━━ Entries shown

(* ===== verification/Utf16.v ===== *)
(** * [str::encode_utf16] and [String::from_utf16_lossy]

    The standard library's conversions between a [String] (its UTF-8 bytes) and UTF-16 code
    units, which binary property lists use for text that is not ASCII. *)

From S2P Require Import Prelude Utf8.

(** The character whose UTF-8 form is [b] and the continuation bytes [l]. *)
Definition char_of (b : byte) (l : list byte) : Z :=
  match l with
  | [] => u8 b
  | [b1] => (u8 b - 0xC0) * 64 + (u8 b1 - 0x80)
  | [b1; b2] => ((u8 b - 0xE0) * 64 + (u8 b1 - 0x80)) * 64 + (u8 b2 - 0x80)
  | b1 :: b2 :: b3 :: _ =>
      (((u8 b - 0xF0) * 64 + (u8 b1 - 0x80)) * 64 + (u8 b2 - 0x80)) * 64 + (u8 b3 - 0x80)
  end.

Definition utf8_of (c : Z) : list byte :=
  if c <? 0x80 then [to_u8 c]
  else if c <? 0x800 then [to_u8 (0xC0 + c / 64); to_u8 (0x80 + c mod 64)]
  else if c <? 0x10000 then
    [to_u8 (0xE0 + c / 4096); to_u8 (0x80 + c / 64 mod 64); to_u8 (0x80 + c mod 64)]
  else
    [to_u8 (0xF0 + c / 262144); to_u8 (0x80 + c / 4096 mod 64); to_u8 (0x80 + c / 64 mod 64);
     to_u8 (0x80 + c mod 64)].

Definition units_of (c : Z) : list Z :=
  if c <? 0x10000 then [c]
  else [0xD800 + (c - 0x10000) / 1024; 0xDC00 + (c - 0x10000) mod 1024].

Fixpoint utf16_go (fuel : nat) (l : list byte) : list Z :=
  match fuel, l with
  | S fuel, b :: l =>
      let n := snd (scan b l) in units_of (char_of b (take n l)) ++ utf16_go fuel (drop n l)
  | _, _ => []
  end.

Definition encode_utf16 (s : list byte) : list Z := utf16_go (length s) s.

Definition high (u : Z) : bool := (0xD800 <=? u) && (u <? 0xDC00).
Definition low (u : Z) : bool := (0xDC00 <=? u) && (u <? 0xE000).

(** An unpaired surrogate becomes U+FFFD. *)
Fixpoint from_utf16_lossy (us : list Z) : list byte :=
  match us with
  | [] => []
  | u :: us' =>
      if high u then
        match us' with
        | v :: us'' =>
            if low v
            then utf8_of (0x10000 + (u - 0xD800) * 1024 + (v - 0xDC00)) ++ from_utf16_lossy us''
            else replacement ++ from_utf16_lossy us'
        | [] => replacement
        end
      else if low u then replacement ++ from_utf16_lossy us'
      else utf8_of u ++ from_utf16_lossy us'
  end.

(** ** Lemmas *)

Lemma to_u8_eq z b : z = u8 b -> to_u8 z = b.
Proof. intros ->. apply to_u8_u8. Qed.

(** The boundaries of the four lengths, and what each byte of a character is. *)
Ltac utf8_arith := Z.to_euclidean_division_equations; lia.

Lemma utf8_of_1 b : u8 b < 0x80 -> utf8_of (char_of b []) = [b].
Proof.
  intros Hb. cbn [char_of]. unfold utf8_of. rewrite (proj2 (Z.ltb_lt _ _)) by done.
  by rewrite to_u8_u8.
Qed.

Lemma utf8_of_2 b b1 :
  0xC2 <= u8 b <= 0xDF -> 0x80 <= u8 b1 <= 0xBF -> utf8_of (char_of b [b1]) = [b; b1].
Proof.
  intros Hb H1. cbn [char_of]. unfold utf8_of.
  rewrite (proj2 (Z.ltb_ge _ 0x80)), (proj2 (Z.ltb_lt _ 0x800)) by lia.
  repeat f_equal; apply to_u8_eq; utf8_arith.
Qed.

Lemma utf8_of_3 b b1 b2 :
  0xE0 <= u8 b <= 0xEF -> 0x80 <= u8 b1 <= 0xBF -> 0x80 <= u8 b2 <= 0xBF ->
  (u8 b = 0xE0 -> 0xA0 <= u8 b1) -> utf8_of (char_of b [b1; b2]) = [b; b1; b2].
Proof.
  intros Hb H1 H2 H0. cbn [char_of]. unfold utf8_of.
  rewrite (proj2 (Z.ltb_ge _ 0x80)), (proj2 (Z.ltb_ge _ 0x800)), (proj2 (Z.ltb_lt _ 0x10000)) by lia.
  repeat f_equal; apply to_u8_eq; utf8_arith.
Qed.

Lemma utf8_of_4 b b1 b2 b3 :
  0xF0 <= u8 b <= 0xF4 -> 0x80 <= u8 b1 <= 0xBF -> 0x80 <= u8 b2 <= 0xBF ->
  0x80 <= u8 b3 <= 0xBF -> (u8 b = 0xF0 -> 0x90 <= u8 b1) ->
  utf8_of (char_of b [b1; b2; b3]) = [b; b1; b2; b3].
Proof.
  intros Hb H1 H2 H3 H0. cbn [char_of]. unfold utf8_of.
  rewrite (proj2 (Z.ltb_ge _ 0x80)), (proj2 (Z.ltb_ge _ 0x800)), (proj2 (Z.ltb_ge _ 0x10000)) by lia.
  repeat f_equal; apply to_u8_eq; utf8_arith.
Qed.

(** A character is not a surrogate, and is written back as it was read. *)
Lemma char_of_spec b l n :
  scan b l = (true, n) ->
  let c := char_of b (take n l) in
  utf8_of c = b :: take n l /\ 0 <= c < 0x110000 /\ high c = false /\ low c = false.
Proof.
  unfold scan, second3, second4, cont, in_range, high, low. pose proof (u8_range b).
  intros Hs. repeat (case_match; try (exfalso; congruence)); injection Hs as <-; cbn [take].
  - rewrite take_0. cbn zeta. rewrite utf8_of_1 by lia. cbn [char_of]. split_and!; [done|lia..].
  - cbn zeta. rewrite take_0, utf8_of_2 by lia. cbn [char_of]. split_and!; [done|lia..].
  - cbn zeta. rewrite take_0, utf8_of_3 by lia. cbn [char_of]. split_and!; [done|lia..].
  - cbn zeta. rewrite take_0, utf8_of_4 by lia. cbn [char_of]. split_and!; [done|lia..].
Qed.

Lemma from_units c us :
  0 <= c < 0x110000 -> high c = false -> low c = false ->
  from_utf16_lossy (units_of c ++ us) = utf8_of c ++ from_utf16_lossy us.
Proof.
  intros Hc Hh Hl. unfold units_of. destruct (Z.ltb_spec c 0x10000).
  { cbn [app from_utf16_lossy]. by rewrite Hh, Hl. }
  cbn [app from_utf16_lossy]. unfold high, low.
  rewrite (proj2 (andb_true_iff _ _)) by (rewrite Z.leb_le, Z.ltb_lt; utf8_arith).
  rewrite (proj2 (andb_true_iff _ _)) by (rewrite Z.leb_le, Z.ltb_lt; utf8_arith).
  do 2 f_equal. utf8_arith.
Qed.

Lemma utf16_fuel n m l :
  (length l <= n)%nat -> (length l <= m)%nat -> utf16_go n l = utf16_go m l.
Proof.
  revert m l. induction n as [|n IH]; intros [|m] [|b l] Hn Hm; cbn [length] in *; try done || lia.
  cbn [utf16_go]. f_equal. apply IH; rewrite length_drop; lia.
Qed.

Lemma encode_utf16_cons b l :
  encode_utf16 (b :: l) =
  let n := snd (scan b l) in units_of (char_of b (take n l)) ++ encode_utf16 (drop n l).
Proof.
  unfold encode_utf16. cbn [length utf16_go]. f_equal.
  apply utf16_fuel; rewrite ?length_drop; lia.
Qed.

(** A string survives the trip through UTF-16. *)
Lemma utf16_roundtrip s : valid s = true -> from_utf16_lossy (encode_utf16 s) = s.
Proof.
  induction s as [[|b l] IH] using length_ind; [done|].
  rewrite valid_cons, encode_utf16_cons. destruct (scan b l) as [g n] eqn:Hs.
  intros [-> Hv]%andb_true_iff. cbn [snd]. cbv zeta.
  destruct (char_of_spec _ _ _ Hs) as (Hc & Hr & Hh & Hl).
  rewrite from_units by done. rewrite Hc, IH; [|cbn; rewrite length_drop; lia|done].
  cbn [app]. by rewrite take_drop.
Qed.

Lemma units_range c : 0 <= c < 0x110000 -> Forall (fun u => 0 <= u < 65536) (units_of c).
Proof.
  intros Hc. unfold units_of. destruct (Z.ltb_spec c 0x10000); repeat constructor; utf8_arith.
Qed.

Lemma utf16_range s : valid s = true -> Forall (fun u => 0 <= u < 65536) (encode_utf16 s).
Proof.
  induction s as [[|b l] IH] using length_ind; [constructor|].
  rewrite valid_cons, encode_utf16_cons. destruct (scan b l) as [g n] eqn:Hs.
  intros [-> Hv]%andb_true_iff. cbn [snd]. cbv zeta.
  destruct (char_of_spec _ _ _ Hs) as (_ & Hr & _). apply Forall_app_2; [by apply units_range|].
  apply IH; [cbn; rewrite length_drop; lia|done].
Qed.

(** At most four bytes for a unit, also of bytes that are not text. *)
Lemma scan_le b l : (snd (scan b l) <= 3)%nat.
Proof. unfold scan. repeat case_match; cbn; lia. Qed.

Lemma utf16_len s : len s <= 4 * len (encode_utf16 s).
Proof.
  induction s as [[|b l] IH] using length_ind; [done|]. rewrite encode_utf16_cons.
  pose proof (scan_le b l) as Hn. cbv zeta. set (n := snd (scan b l)) in *.
  specialize (IH (drop n l) ltac:(cbn; rewrite length_drop; lia)).
  rewrite len_cons, len_app. rewrite <- (take_drop n l) at 1. rewrite len_app, len_take.
  enough (1 <= len (units_of (char_of b (take n l)))) by lia.
  unfold units_of. case_match; simpl_len; lia.
Qed.
(* ===== verification/Text.v ===== *)
(** * Rust's [str]

    What the daemon uses of the standard library's strings: characters, trimming, splitting,
    case, and the parsing of numbers.  A string is its UTF-8 bytes. *)

From stdpp Require Import countable.
From S2P Require Import Prelude Utf8 Utf16.

(** Strings are keys of maps. *)
#[export] Instance byte_countable : Countable byte.
Proof. refine (inj_countable Byte.to_N Byte.of_N _). by intros []. Defined.

(** ** Characters *)

Fixpoint chars_go (fuel : nat) (l : list byte) : list Z :=
  match fuel, l with
  | S fuel, b :: l =>
      let n := snd (scan b l) in char_of b (take n l) :: chars_go fuel (drop n l)
  | _, _ => []
  end.

(** [s.chars()]. *)
Definition chars (s : list byte) : list Z := chars_go (length s) s.

(** [collect::<String>()]. *)
Definition of_chars (cs : list Z) : list byte := mjoin (utf8_of <$> cs).

Definition between (lo hi c : Z) : bool := (lo <=? c) && (c <=? hi).

(** [char::is_control]: the category Cc. *)
Definition is_control (c : Z) : bool := between 0 0x1F c || between 0x7F 0x9F c.

(** [char::is_whitespace]: the property White_Space. *)
Definition is_whitespace (c : Z) : bool :=
  between 0x09 0x0D c || (c =? 0x20) || (c =? 0x85) || (c =? 0xA0) || (c =? 0x1680)
  || between 0x2000 0x200A c || (c =? 0x2028) || (c =? 0x2029) || (c =? 0x202F)
  || (c =? 0x205F) || (c =? 0x3000).

(** ** Trimming and splitting *)

Fixpoint drop_while {A} (p : A -> bool) (l : list A) : list A :=
  match l with
  | [] => []
  | x :: l' => if p x then drop_while p l' else l
  end.

Definition trim_chars (cs : list Z) : list Z :=
  rev (drop_while is_whitespace (rev (drop_while is_whitespace cs))).

(** [s.trim()]. *)
Definition trim (s : list byte) : list byte := of_chars (trim_chars (chars s)).

(** What follows the last byte that satisfies [p]: [s.rsplit(p).next()]. *)
Fixpoint last_part (p : byte -> bool) (s : list byte) : list byte :=
  match s with
  | [] => []
  | b :: s' => if existsb p s' then last_part p s' else if p b then s' else s
  end.

(** What precedes the first: [s.split(p).next()]. *)
Fixpoint first_part (p : byte -> bool) (s : list byte) : list byte :=
  match s with
  | [] => []
  | b :: s => if p b then [] else b :: first_part p s
  end.

(** [s.split_once(c)] and [s.rsplit_once(c)]. *)
Fixpoint split_once (c : byte) (s : list byte) : option (list byte * list byte) :=
  match s with
  | [] => None
  | b :: s =>
      if bool_decide (b = c) then Some ([], s)
      else match split_once c s with Some (x, y) => Some (b :: x, y) | None => None end
  end.
Fixpoint rsplit_once (c : byte) (s : list byte) : option (list byte * list byte) :=
  match s with
  | [] => None
  | b :: s =>
      match rsplit_once c s with
      | Some (x, y) => Some (b :: x, y)
      | None => if bool_decide (b = c) then Some ([], s) else None
      end
  end.

Definition LF : byte := to_u8 10.
Definition CR : byte := to_u8 13.

(** [s.lines()]: a line feed ends a line, with a carriage return before it if there is one. *)
Fixpoint lines_go (line s : list byte) : list (list byte) :=
  match s with
  | [] => if is_empty line then [] else [line]
  | b :: s =>
      if bool_decide (b = LF) then
        (if bool_decide (last line = Some CR) then removelast line else line) :: lines_go [] s
      else lines_go (line ++ [b]) s
  end.
Definition lines (s : list byte) : list (list byte) := lines_go [] s.

(** [s.split_whitespace()]. *)
Fixpoint words_go (word cs : list Z) : list (list byte) :=
  match cs with
  | [] => if is_empty word then [] else [of_chars word]
  | c :: cs =>
      if is_whitespace c then
        if is_empty word then words_go [] cs else of_chars word :: words_go [] cs
      else words_go (word ++ [c]) cs
  end.
Definition split_whitespace (s : list byte) : list (list byte) := words_go [] (chars s).

(** ** ASCII case *)

Definition lower (b : byte) : byte := if between 65 90 (u8 b) then to_u8 (u8 b + 32) else b.
Definition to_ascii_lowercase (s : list byte) : list byte := lower <$> s.
Definition eq_ignore_ascii_case (s t : list byte) : bool :=
  bool_decide (to_ascii_lowercase s = to_ascii_lowercase t).

Definition starts_with (s p : list byte) : bool := bool_decide (take (length p) s = p).
Definition ends_with (s p : list byte) : bool :=
  (length p <=? length s)%nat && bool_decide (drop (length s - length p) s = p).

(** [s.contains(t)]. *)
Fixpoint contains (s t : list byte) : bool :=
  starts_with s t || match s with [] => false | _ :: s => contains s t end.

(** ** Numbers *)

(** [char::to_digit]. *)
Definition to_digit (radix : Z) (b : byte) : option Z :=
  let d := if between 48 57 (u8 b) then u8 b - 48
           else if between 65 90 (u8 b) then u8 b - 55
           else if between 97 122 (u8 b) then u8 b - 87 else radix in
  if d <? radix then Some d else None.

Fixpoint digits (radix max acc : Z) (s : list byte) : option Z :=
  match s with
  | [] => Some acc
  | b :: s =>
      match to_digit radix b with
      | Some d => if max <? acc * radix + d then None else digits radix max (acc * radix + d) s
      | None => None
      end
  end.

(** [from_str_radix] and [parse] of an unsigned type with the given maximum: a leading [+] is
    allowed, an empty number is not. *)
Definition parse_radix (radix max : Z) (s : list byte) : option Z :=
  let s := match s with b :: s' => if (u8 b =? 43) && negb (is_empty s') then s' else s | [] => s end in
  if is_empty s then None else digits radix max 0 s.

(** [format!("{n}")] and [format!("{n:x}")] of an unsigned number. *)
Definition digit_char (d : Z) : byte := to_u8 (if d <? 10 then 48 + d else 87 + d).
Fixpoint show_go (fuel : nat) (radix n : Z) (acc : list byte) : list byte :=
  match fuel with
  | O => acc
  | S fuel =>
      let acc := digit_char (n mod radix) :: acc in
      if n / radix =? 0 then acc else show_go fuel radix (n / radix) acc
  end.
(** A number below [2^64] has at most 64 digits. *)
Definition show_radix (radix n : Z) : list byte := show_go 64 radix n [].
Definition show (n : Z) : list byte := show_radix 10 n.

(** ** Lemmas *)

Lemma chars_fuel n m l :
  (length l <= n)%nat -> (length l <= m)%nat -> chars_go n l = chars_go m l.
Proof.
  revert m l. induction n as [|n IH]; intros [|m] [|b l] Hn Hm; cbn [length] in *; try done || lia.
  cbn [chars_go]. f_equal. apply IH; rewrite length_drop; lia.
Qed.

Lemma chars_cons b l :
  chars (b :: l) = let n := snd (scan b l) in char_of b (take n l) :: chars (drop n l).
Proof.
  unfold chars. cbn [length chars_go]. f_equal. apply chars_fuel; rewrite ?length_drop; lia.
Qed.

Lemma of_chars_app cs ds : of_chars (cs ++ ds) = of_chars cs ++ of_chars ds.
Proof. unfold of_chars. by rewrite fmap_app, join_app. Qed.

Lemma of_chars_chars s : valid s = true -> of_chars (chars s) = s.
Proof.
  induction s as [[|b l] IH] using length_ind; [done|].
  rewrite valid_cons, chars_cons. destruct (scan b l) as [g n] eqn:Hs.
  intros [-> Hv]%andb_true_iff. cbn [snd]. cbv zeta.
  destruct (char_of_spec _ _ _ Hs) as (Hc & _).
  change (of_chars (?c :: ?cs)) with (utf8_of c ++ of_chars cs). rewrite Hc, IH; [|cbn; rewrite length_drop; lia|done].
  cbn [app]. by rewrite take_drop.
Qed.

Lemma drop_while_suffix {A} (p : A -> bool) l : exists k, l = k ++ drop_while p l.
Proof.
  induction l as [|x l [k IH]]; [by exists []|]. cbn [drop_while].
  destruct (p x); [exists (x :: k); cbn; by rewrite <- IH|by exists []].
Qed.

Lemma trim_chars_infix cs : exists a b, cs = a ++ trim_chars cs ++ b.
Proof.
  destruct (drop_while_suffix is_whitespace cs) as [a Ha].
  destruct (drop_while_suffix is_whitespace (rev (drop_while is_whitespace cs))) as [b Hb].
  exists a, (rev b). unfold trim_chars. rewrite <- rev_app_distr, <- Hb, rev_involutive. done.
Qed.

(** Trimming takes bytes away at both ends. *)
Lemma trim_infix s : valid s = true -> exists a b, s = a ++ trim s ++ b.
Proof.
  intros Hv. destruct (trim_chars_infix (chars s)) as (a & b & Hab).
  exists (of_chars a), (of_chars b). rewrite <- (of_chars_chars s Hv) at 1. rewrite Hab at 1.
  by rewrite !of_chars_app.
Qed.

Lemma trim_elem s b : valid s = true -> b ∈ trim s -> b ∈ s.
Proof.
  intros Hv Hb. destruct (trim_infix s Hv) as (x & y & ->). rewrite !elem_of_app. by auto.
Qed.

(** The last part of a string holds no separator, and is a part of it. *)
Lemma last_part_clean p s : forallb (fun b => negb (p b)) (last_part p s) = true.
Proof.
  induction s as [|b s IH]; [done|]. cbn [last_part].
  destruct (existsb p s) eqn:He; [done|].
  assert (Hs : forallb (fun b => negb (p b)) s = true).
  { clear IH. induction s as [|x s IH]; [done|]. cbn in *. apply orb_false_iff in He as [-> He]. cbn. by apply IH. }
  destruct (p b) eqn:Hb; [done|]. cbn. by rewrite Hb.
Qed.

Lemma last_part_elem p s b : b ∈ last_part p s -> b ∈ s.
Proof.
  induction s as [|x s IH]; [done|]. cbn [last_part].
  destruct (existsb p s); [intros ?%IH; by right|]. destruct (p x); [intros ?; by right|done].
Qed.

(** The bytes after the first of a character are not ASCII. *)
Lemma scan_tail b l n :
  scan b l = (true, n) -> (n <= length l)%nat /\ Forall (fun y => 0x80 <= u8 y) (take n l).
Proof.
  unfold scan, second3, second4, cont, in_range. intros Hs.
  repeat (case_match; try (exfalso; congruence)); injection Hs as <-; cbn [length take];
    (split; [lia|]); repeat constructor; lia.
Qed.

(** A string cut after an ASCII character is a string. *)
Lemma valid_after a x b : u8 x < 0x80 -> valid (a ++ x :: b) = true -> valid b = true.
Proof.
  intros Hx. induction a as [[|c a] IH] using length_ind; cbn [app]; rewrite valid_cons.
  - unfold scan. rewrite (proj2 (Z.ltb_lt _ _)) by done. by rewrite drop_0.
  - destruct (scan c (a ++ x :: b)) as [g n] eqn:Hs. cbn [fst snd].
    intros [-> Hv]%andb_true_iff. apply scan_tail in Hs as [Hn Hc].
    destruct (decide (n <= length a)%nat) as [Hle|Hgt].
    + rewrite drop_app_le in Hv by done. apply (IH (drop n a)); [cbn; rewrite length_drop; lia|done].
    + exfalso. rewrite take_app_ge in Hc by lia. apply Forall_app in Hc as [_ Hc].
      destruct (n - length a)%nat as [|k] eqn:Hk; [lia|]. cbn [take] in Hc.
      apply Forall_cons in Hc as [Hc _]. lia.
Qed.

━━━━

> _Directions for this task_
Transcribe each line of the data above, unaltered, from the one where "Definition is_whitespace (c" appears to the one where "(** [s.trim()]. *)" appears, inclusive of both.

> _Result below_
Definition is_whitespace (c : Z) : bool :=
  between 0x09 0x0D c || (c =? 0x20) || (c =? 0x85) || (c =? 0xA0) || (c =? 0x1680)
  || between 0x2000 0x200A c || (c =? 0x2028) || (c =? 0x2029) || (c =? 0x202F)
  || (c =? 0x205F) || (c =? 0x3000).

(** ** Trimming and splitting *)

Fixpoint drop_while {A} (p : A -> bool) (l : list A) : list A :=
  match l with
  | [] => []
  | x :: l' => if p x then drop_while p l' else l
  end.

Definition trim_chars (cs : list Z) : list Z :=
  rev (drop_while is_whitespace (rev (drop_while is_whitespace cs))).

(** [s.trim()]. *)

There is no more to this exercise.